## WORK TO BE COMPLETED
For the entries that follow, report how many lines include the word "None" and add nothing.

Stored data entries
Lemma replace_first_char_absent from to s :
  ~ In from s -> JsString.replace_first_char from to s = s.
Proof.
  induction s as [|c s IH]; intros Hn; simpl; [reflexivity|].
  destruct (N.eqb_spec c from) as [->|_]; [destruct Hn; left; reflexivity|].
  rewrite IH; [reflexivity|]. intros H. apply Hn. right. exact H.
Qed.

End ParserFacts.

(* ===================================================================== *)
(** * More about the indicators *)
(* ===================================================================== *)

Module IndicatorFacts.

Import OCR Glossary.

Section WithValue.
Variable V : Type.

Lemma set_In (k : jsstring) (v : V) o kv :
  In kv (Obj.set k v o) -> kv = (k, v) \/ In kv o.
Proof.
  induction o as [|[k0 v0] o IH]; simpl.
  - intros [<-|[]]. auto.
  - destruct (JsString.eqb k k0) eqn:E.
    + apply JsStringFacts.eqb_eq in E. subst k0. simpl.
      intros [<-|H]; auto.
    + simpl. intros [<-|H]; auto. apply IH in H. tauto.
Qed.

Lemma keys_set_In (k : jsstring) (v : V) o k' :
  In k' (Obj.keys (Obj.set k v o)) -> k' = k \/ In k' (Obj.keys o).
Proof.
  unfold Obj.keys. intros H. apply in_map_iff in H.
  destruct H as ([k0 v0] & <- & H). apply set_In in H. destruct H as [H|H].
  - injection H as -> _. auto.
  - right. apply in_map_iff. exists (k0, v0). auto.
Qed.

Lemma keys_set_NoDup (k : jsstring) (v : V) o :
  NoDup (Obj.keys o) -> NoDup (Obj.keys (Obj.set k v o)).
Proof.
  induction o as [|[k0 v0] o IH]; simpl; intros Hn.
  - constructor; [intros []|constructor].
  - inversion Hn as [|? ? Hnot Hn']; subst.
    destruct (JsString.eqb k k0) eqn:E; simpl.
    + constructor; assumption.
    + constructor; [|auto]. intros H. apply keys_set_In in H.
      destruct H as [->|H]; [|auto].
      rewrite JsStringFacts.eqb_refl in E. discriminate.
Qed.

Lemma get_In (k : jsstring) (o : Obj.t V) v : Obj.get k o = Some v -> In (k, v) o.
Proof.
  induction o as [|[k0 v0] o IH]; simpl; [discriminate|].
  destruct (JsString.eqb k k0) eqn:E; [|auto].
  apply JsStringFacts.eqb_eq in E. subst k0. intros H. injection H as <-. auto.
Qed.

Lemma get_keys (k : jsstring) (o : Obj.t V) :
  Obj.get k o <> None <-> In k (Obj.keys o).
Proof.
  induction o as [|[k0 v0] o IH]; simpl; [tauto|].
  destruct (JsString.eqb k k0) eqn:E.
  - apply JsStringFacts.eqb_eq in E. subst k0. split; [auto|discriminate].
  - apply JsStringFacts.eqb_neq in E. rewrite IH. split; [auto|].
    intros [H|H]; [congruence|exact H].
Qed.

End WithValue.

Lemma last_of_app {A} (a b : list A) :
  last_of (a ++ b) = match last_of b with Some v => Some v | None => last_of a end.
Proof.
  unfold last_of. rewrite rev_app_distr. destruct (rev b); reflexivity.
Qed.

Lemma tidy_empty : tidy_indicators [].
Proof. repeat split; simpl; [constructor|tauto|tauto]. Qed.

Lemma tidy_set k v ind :
  tidy_indicators ind -> In k indicator_names -> Number.isNaN v = false ->
  tidy_indicators (Obj.set k v ind).
Proof.
  intros (Hn & Hk & Hv) Hin Hnan. repeat split.
  - apply keys_set_NoDup. exact Hn.
  - intros k' H. apply keys_set_In in H. destruct H as [->|H]; auto.
  - intros k' v' H. apply set_In in H. destruct H as [H|H].
    + injection H as -> ->. exact Hnan.
    + eapply Hv. exact H.
Qed.

Lemma tidy_extractRSI text patterns : forall ind,
  tidy_indicators ind -> tidy_indicators (extractRSI text patterns ind).
Proof.
  induction patterns as [|p ps IH]; intros ind Hi; simpl; [exact Hi|].
  destruct (rsi_of_pattern text p) as [v|] eqn:E; [|auto].
  apply tidy_set; [exact Hi|simpl; auto|].
  apply OCRFacts.rsi_of_pattern_iff in E. destruct E as [_ (H & _)]. exact H.
Qed.

Lemma tidy_extractMACD text ind :
  tidy_indicators ind -> tidy_indicators (extractMACD text ind).
Proof.
  intros Hi. unfold extractMACD. destruct (truthy_group 1 _); [|exact Hi].
  destruct (Number.isNaN _) eqn:E; simpl; [exact Hi|].
  apply tidy_set; [exact Hi|simpl; auto|exact E].
Qed.

Lemma ma_names_indicators k : In k ma_names -> In k indicator_names.
Proof. simpl. intuition. Qed.

Lemma tidy_recordMA ind m :
  (exists i s, RegExp.match_at maPattern i s = Some m) ->
  tidy_indicators ind -> tidy_indicators (recordMA ind m).
Proof.
  intros (i & s & Hm) Hi. apply OCRFacts.maPattern_tag in Hm.
  destruct Hm as (g1 & Hg & Htag). unfold recordMA. rewrite Hg.
  destruct (RegExp.group 2 m) as [g2|]; [|exact Hi].
  destruct (Number.isNaN _) eqn:E; simpl; [exact Hi|].
  apply tidy_set; [exact Hi| |exact E]. apply ma_names_indicators. exact Htag.
Qed.

Lemma tidy_extractMAs text ind :
  tidy_indicators ind -> tidy_indicators (extractMAs text ind).
Proof.
  unfold extractMAs, RegExp.match_all.
  assert (H : forall l ind,
    (forall m, In m l -> exists i s, RegExp.match_at maPattern i s = Some m) ->
    tidy_indicators ind -> tidy_indicators (fold_left recordMA l ind)).
  { induction l as [|m l IH]; intros ind0 Hl Hi; simpl; [exact Hi|].
    apply IH; [intros; apply Hl; simpl; auto|].
    apply tidy_recordMA; [apply Hl; simpl; auto|exact Hi]. }
  apply H. intros m Hm. eapply RegExpFacts.scan_In. exact Hm.
Qed.

Lemma tidy_parseOCRText text :
  tidy_indicators (indicators (extractedData (parseOCRText text))).
Proof.
  unfold parseOCRText. cbn [extractedData indicators].
  apply tidy_extractMAs, tidy_extractMACD, tidy_extractRSI, tidy_empty.
Qed.

(** The number read off a capture that starts with a digit. *)
Lemma captured_number_digit c g :
  JsString.is_digit c = true -> Number.isNaN (captured_number (c :: g)) = false.
Proof.
  intros Hd. unfold captured_number, comma_to_dot. simpl.
  destruct (N.eqb_spec c 44) as [->|_]; [discriminate|].
  apply NumberFacts.parseFloat_digit. exact Hd.
Qed.

Lemma captured_number_minus_digit c g :
  JsString.is_digit c = true ->
  Number.isNaN (captured_number (45%N :: c :: g)) = false.
Proof.
  intros Hd. unfold captured_number, comma_to_dot. simpl.
  destruct (N.eqb_spec c 44) as [->|_]; [discriminate|].
  apply ReadingFacts.parseFloat_minus_digit. exact Hd.
Qed.

Lemma match_at_In r i s m :
  RegExp.match_at r i s = Some m ->
  exists st, In st (RegExp.run r (RegExp.MState i s []))
          /\ m = RegExp.Result i (firstn (RegExp.pos st - i) s) (RegExp.caps st).
Proof.
  unfold RegExp.match_at. destruct (RegExp.run r _) as [|st l]; [discriminate|].
  intros H. injection H as <-. exists st. split; [left|]; reflexivity.
Qed.

Lemma exec_match_at r s m :
  RegExp.exec r s = Some m -> exists i s', RegExp.match_at r i s' = Some m.
Proof.
  unfold RegExp.exec, RegExp.match_all. intros H.
  apply (@RegExpFacts.scan_In r m s 0 0).
  destruct (RegExp.scan r 0 0 s) as [|m0 l]; [discriminate|].
  injection H as ->. left. reflexivity.
Qed.

(** The value that a match of [maPattern] captures starts with a digit. *)
Lemma maPattern_value i s m :
  RegExp.match_at maPattern i s = Some m ->
  exists c g, RegExp.group 2 m = Some (c :: g) /\ JsString.is_digit c = true.
Proof.
  intros H. apply match_at_In in H. destruct H as (st & Hin & ->).
  unfold maPattern in Hin. cbn [RegExp.seqs] in Hin.
  apply RegExpFacts.in_run_seq in Hin. destruct Hin as (st1 & H1 & Hin).
  apply RegExpFacts.in_run_seq in Hin. destruct Hin as (st2 & H2 & Hin).
  eapply MatchFacts.captured_head in Hin; [|apply MatchFacts.starts_in_decimal].
  exact Hin.
Qed.

Lemma run_opt_class p st st' :
  In st' (RegExp.run (RegExp.opt (RegExp.Chr p)) st) ->
  st' = st
  \/ exists c t, RegExp.rest st = c :: t /\ p c = true
              /\ st' = RegExp.MState (S (RegExp.pos st)) t (RegExp.caps st).
Proof.
  unfold RegExp.opt. cbn [RegExp.run].
  destruct st as [i s cs]. cbn [RegExp.rest RegExp.pos RegExp.caps].
  destruct s as [|c t].
  - simpl. intros [<-|[]]. auto.
  - cbn [RegExp.rep RegExp.run RegExp.rest RegExp.pos RegExp.caps Nat.add
         List.length option_map Nat.pred flat_map].
    destruct (p c) eqn:Hp.
    + intros H. apply in_app_or in H. destruct H as [H|[<-|[]]]; [|auto].
      right. exists c, t. split; [reflexivity|]. split; [exact Hp|].
      cbn [flat_map] in H. rewrite app_nil_r in H.
      destruct (_ && _); [contradiction|].
      destruct H as [<-|[]]; reflexivity.
    + simpl. intros [<-|[]]. auto.
Qed.

(** The value that a match of [macdPattern] captures is an optional minus
    sign and then a digit: a number. *)
Lemma macdPattern_value i s m :
  RegExp.match_at macdPattern i s = Some m ->
  exists c g, RegExp.group 1 m = Some (c :: g)
           /\ Number.isNaN (captured_number (c :: g)) = false.
Proof.
  intros H. apply match_at_In in H. destruct H as (st & Hin & ->).
  unfold macdPattern in Hin. cbn [RegExp.seqs] in Hin.
  apply RegExpFacts.in_run_seq in Hin. destruct Hin as (st1 & H1 & Hin).
  apply RegExpFacts.in_run_seq in Hin. destruct Hin as (st2 & H2 & Hin).
  apply RegExpFacts.in_run_grp in Hin. destruct Hin as (st4 & Hin & ->).
  apply RegExpFacts.in_run_seq in Hin. destruct Hin as (st3 & H3 & H4).
  apply (@MatchFacts.starts_in_decimal 5 5) in H4.
  destruct H4 as (c & t & Hr & Hd & Hlt).
  unfold RegExp.group, RegExp.set_cap.
  cbn [RegExp.groups RegExp.caps RegExp.lookup_cap Nat.eqb].
  apply run_opt_class in H3. destruct H3 as [->|(c0 & t0 & Hr0 & Hc0 & ->)].
  - rewrite Hr. destruct (RegExp.pos st4 - RegExp.pos st2) as [|n] eqn:E; [lia|].
    exists c, (firstn n t). split; [reflexivity|].
    apply captured_number_digit. exact Hd.
  - cbn [RegExp.rest RegExp.pos] in Hr, Hlt. rewrite Hr0. subst t0.
    apply N.eqb_eq in Hc0. subst c0.
    destruct (RegExp.pos st4 - RegExp.pos st2) as [|[|n]] eqn:E; [lia|lia|].
    exists 45%N, (c :: firstn n t). split; [reflexivity|].
    apply captured_number_minus_digit. exact Hd.
Qed.

(** Keys that the loops do not write keep their value. *)
Lemma extractRSI_other k text patterns : forall ind,
  k <> Spec.RSI ->
  Obj.get k (extractRSI text patterns ind) = Obj.get k ind.
Proof.
  induction patterns as [|p ps IH]; intros ind Hk; simpl; [reflexivity|].
  destruct (rsi_of_pattern text p); [|auto].
  apply ObjFacts.get_set_other. intros <-. apply Hk. reflexivity.
Qed.

Lemma extractMACD_other k text ind :
  k <> MACD -> Obj.get k (extractMACD text ind) = Obj.get k ind.
Proof.
  intros Hk. unfold extractMACD. destruct (truthy_group 1 _); [|reflexivity].
  destruct (negb _); [|reflexivity].
  apply ObjFacts.get_set_other. intros <-. apply Hk. reflexivity.
Qed.

Lemma recordMA_other k ind m :
  (exists i s, RegExp.match_at maPattern i s = Some m) ->
  ~ In k ma_names -> Obj.get k (recordMA ind m) = Obj.get k ind.
Proof.
  intros (i & s & Hm) Hk. apply OCRFacts.maPattern_tag in Hm.
  destruct Hm as (g1 & Hg & Htag). unfold recordMA. rewrite Hg.
  destruct (RegExp.group 2 m) as [g2|]; [|reflexivity].
  destruct (negb _); [|reflexivity].
  apply ObjFacts.get_set_other. intros <-. exact (Hk Htag).
Qed.

Lemma extractMAs_other k text ind :
  ~ In k ma_names -> Obj.get k (extractMAs text ind) = Obj.get k ind.
Proof.
  intros Hk. unfold extractMAs, RegExp.match_all.
  assert (H : forall l ind,
    (forall m, In m l -> exists i s, RegExp.match_at maPattern i s = Some m) ->
    Obj.get k (fold_left recordMA l ind) = Obj.get k ind).
  { induction l as [|m l IH]; intros ind0 Hl; simpl; [reflexivity|].
    rewrite IH by (intros; apply Hl; simpl; auto).
    apply recordMA_other; [apply Hl; simpl; auto|exact Hk]. }
  apply H. intros m Hm. eapply RegExpFacts.scan_In. exact Hm.
Qed.

(** One turn of the loop over the moving averages, seen from one tag. *)
Lemma recordMA_get tag ind m :
  (exists i s, RegExp.match_at maPattern i s = Some m) ->
  Obj.get tag (recordMA ind m)
  = match RegExp.group 1 m, RegExp.group 2 m with
    | Some g1, Some g2 =>
        if JsString.eqb (JsString.toUpperCase g1) tag
        then Some (captured_number g2) else Obj.get tag ind
    | _, _ => Obj.get tag ind
    end.
Proof.
  intros (i & s & Hm). apply maPattern_value in Hm.
  destruct Hm as (c & g & Hg2 & Hd). unfold recordMA. rewrite Hg2.
  destruct (RegExp.group 1 m) as [g1|]; [|reflexivity].
  change (Number.parseFloat (comma_to_dot (c :: g))) with (captured_number (c :: g)).
  rewrite (@captured_number_digit c g Hd). cbn [negb].
  destruct (JsString.eqb (JsString.toUpperCase g1) tag) eqn:E.
  - apply JsStringFacts.eqb_eq in E. subst tag. apply ObjFacts.get_set_same.
  - apply JsStringFacts.eqb_neq in E. apply ObjFacts.get_set_other. exact E.
Qed.

Lemma fold_recordMA_get tag : forall l ind,
  (forall m, In m l -> exists i s, RegExp.match_at maPattern i s = Some m) ->
  Obj.get tag (fold_left recordMA l ind)
  = match last_of (flat_map (fun m =>
              match RegExp.group 1 m, RegExp.group 2 m with
              | Some g1, Some g2 =>
                  if JsString.eqb (JsString.toUpperCase g1) tag
                  then [captured_number g2] else []
              | _, _ => []
              end) l) with
    | Some v => Some v
    | None => Obj.get tag ind
    end.
Proof.
  induction l as [|m l IH]; intros ind Hl; [reflexivity|].
  cbn [fold_left flat_map]. rewrite last_of_app.
  rewrite IH by (intros; apply Hl; simpl; auto).
  destruct (last_of (flat_map _ l)); [reflexivity|].
  rewrite recordMA_get by (apply Hl; simpl; auto).
  destruct (RegExp.group 1 m); [|reflexivity].
  destruct (RegExp.group 2 m); [|reflexivity].
  destruct (JsString.eqb _ tag); reflexivity.
Qed.

End IndicatorFacts.

(* ===================================================================== *)
(** * Texts without digits *)
(* ===================================================================== *)

Module DigitFacts.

## ANSWER TO THE EXERCISE
3